Start of Block

Fixpoint oulu_loop (cam : t) (xy : list vec2) (tolerance : num) (n : nat)
    (uxy : list vec2) : option (list vec2) :=
  match n with
  | O => Some uxy
  | S n' =>
      match oulu_pass cam xy uxy with
      | None => None
      | Some uxy' =>
          if ltb zero tolerance && oulu_converged cam tolerance xy uxy'
          then Some uxy'
          else oulu_loop cam xy tolerance n' uxy'
      end
  end.

(** [_undistort_oulu(xy, iterations, tolerance)]. *)
Definition _undistort_oulu (cam : t) (xy : list vec2) (iterations : nat)
    (tolerance : num) : option (list vec2) :=
  oulu_loop cam xy tolerance iterations xy.

(** ** Notions used to state the properties of the camera *)

(** The size [resize(s)] aims at, and the vector it leaves behind. *)
Definition scaled_size (s : num) (cam : t) : vec2 :=
  (floor (s * (original_imgsz cam).1 + half),
   floor (s * (original_imgsz cam).2 + half)).

Definition resized_vector (new_size : vec2) (cam : t) : list num :=
  take 6 (vector cam)
  ++ [round new_size.1; round new_size.2;
      (f cam).1 * (new_size.1 / (imgsz cam).1);
      (f cam).2 * (new_size.2 / (imgsz cam).2);
      (c cam).1 * (new_size.1 / (imgsz cam).1);
      (c cam).2 * (new_size.2 / (imgsz cam).2)]
  ++ drop 12 (vector cam).

(** One row of [project]. *)
Definition project_row (cam : t) (directions : bool)
    (correction : option correction_args) (xyz : vec3) : vec2 :=
  vadd2 (vmul2 (_distort_row cam
                  (_world2camera_row cam directions correction xyz).1)
               (f cam))
        (vadd2 ((imgsz cam).1 / of_Z 2, (imgsz cam).2 / of_Z 2) (c cam)).

(** The cosines and sines of the three view angles are the finite numbers
    [c0 s0 c1 s1 c2 s2]. *)
Definition rotation_angles (cam : t) (c0 s0 c1 s1 c2 s2 : Qc) : Prop :=
  np_cos (np_deg2rad (viewdir cam).1.1) = Fin c0
  /\ np_sin (np_deg2rad (viewdir cam).1.1) = Fin s0
  /\ np_cos (np_deg2rad (viewdir cam).1.2) = Fin c1
  /\ np_sin (np_deg2rad (viewdir cam).1.2) = Fin s1
  /\ np_cos (np_deg2rad (viewdir cam).2) = Fin c2
  /\ np_sin (np_deg2rad (viewdir cam).2) = Fin s2.

(** A cosine and sine pair on the unit circle. *)
Definition unit_circle (c s : Qc) : Prop := (c * c + s * s = 1)%Qc.

(** The elevation correction, when applied, is finite on finite input. *)
Definition correction_finite (correction : option correction_args) : Prop :=
  match correction with
  | None => True
  | Some args => forall q, is_fin (elevation_corrections args (Fin q))
  end.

End of Block

--- Task directions ---
Every entry needs to be written out again, exactly as given.

--- Response to the task ---
Fixpoint oulu_loop (cam : t) (xy : list vec2) (tolerance : num) (n : nat)
    (uxy : list vec2) : option (list vec2) :=
  match n with
  | O => Some uxy
  | S n' =>
      match oulu_pass cam xy uxy with
      | None => None
      | Some uxy' =>
          if ltb zero tolerance && oulu_converged cam tolerance xy uxy'
          then Some uxy'
          else oulu_loop cam xy tolerance n' uxy'
      end
  end.

(** [_undistort_oulu(xy, iterations, tolerance)]. *)
Definition _undistort_oulu (cam : t) (xy : list vec2) (iterations : nat)
    (tolerance : num) : option (list vec2) :=
  oulu_loop cam xy tolerance iterations xy.

(** ** Notions used to state the properties of the camera *)

(** The size [resize(s)] aims at, and the vector it leaves behind. *)
Definition scaled_size (s : num) (cam : t) : vec2 :=
  (floor (s * (original_imgsz cam).1 + half),
   floor (s * (original_imgsz cam).2 + half)).

Definition resized_vector (new_size : vec2) (cam : t) : list num :=
  take 6 (vector cam)
  ++ [round new_size.1; round new_size.2;
      (f cam).1 * (new_size.1 / (imgsz cam).1);
      (f cam).2 * (new_size.2 / (imgsz cam).2);
      (c cam).1 * (new_size.1 / (imgsz cam).1);
      (c cam).2 * (new_size.2 / (imgsz cam).2)]
  ++ drop 12 (vector cam).

(** One row of [project]. *)
Definition project_row (cam : t) (directions : bool)
    (correction : option correction_args) (xyz : vec3) : vec2 :=
  vadd2 (vmul2 (_distort_row cam
                  (_world2camera_row cam directions correction xyz).1)
               (f cam))
        (vadd2 ((imgsz cam).1 / of_Z 2, (imgsz cam).2 / of_Z 2) (c cam)).

(** The cosines and sines of the three view angles are the finite numbers
    [c0 s0 c1 s1 c2 s2]. *)
Definition rotation_angles (cam : t) (c0 s0 c1 s1 c2 s2 : Qc) : Prop :=
  np_cos (np_deg2rad (viewdir cam).1.1) = Fin c0
  /\ np_sin (np_deg2rad (viewdir cam).1.1) = Fin s0
  /\ np_cos (np_deg2rad (viewdir cam).1.2) = Fin c1
  /\ np_sin (np_deg2rad (viewdir cam).1.2) = Fin s1
  /\ np_cos (np_deg2rad (viewdir cam).2) = Fin c2
  /\ np_sin (np_deg2rad (viewdir cam).2) = Fin s2.

(** A cosine and sine pair on the unit circle. *)
Definition unit_circle (c s : Qc) : Prop := (c * c + s * s = 1)%Qc.

(** The elevation correction, when applied, is finite on finite input. *)
Definition correction_finite (correction : option correction_args) : Prop :=
  match correction with
  | None => True
  | Some args => forall q, is_fin (elevation_corrections args (Fin q))
  end.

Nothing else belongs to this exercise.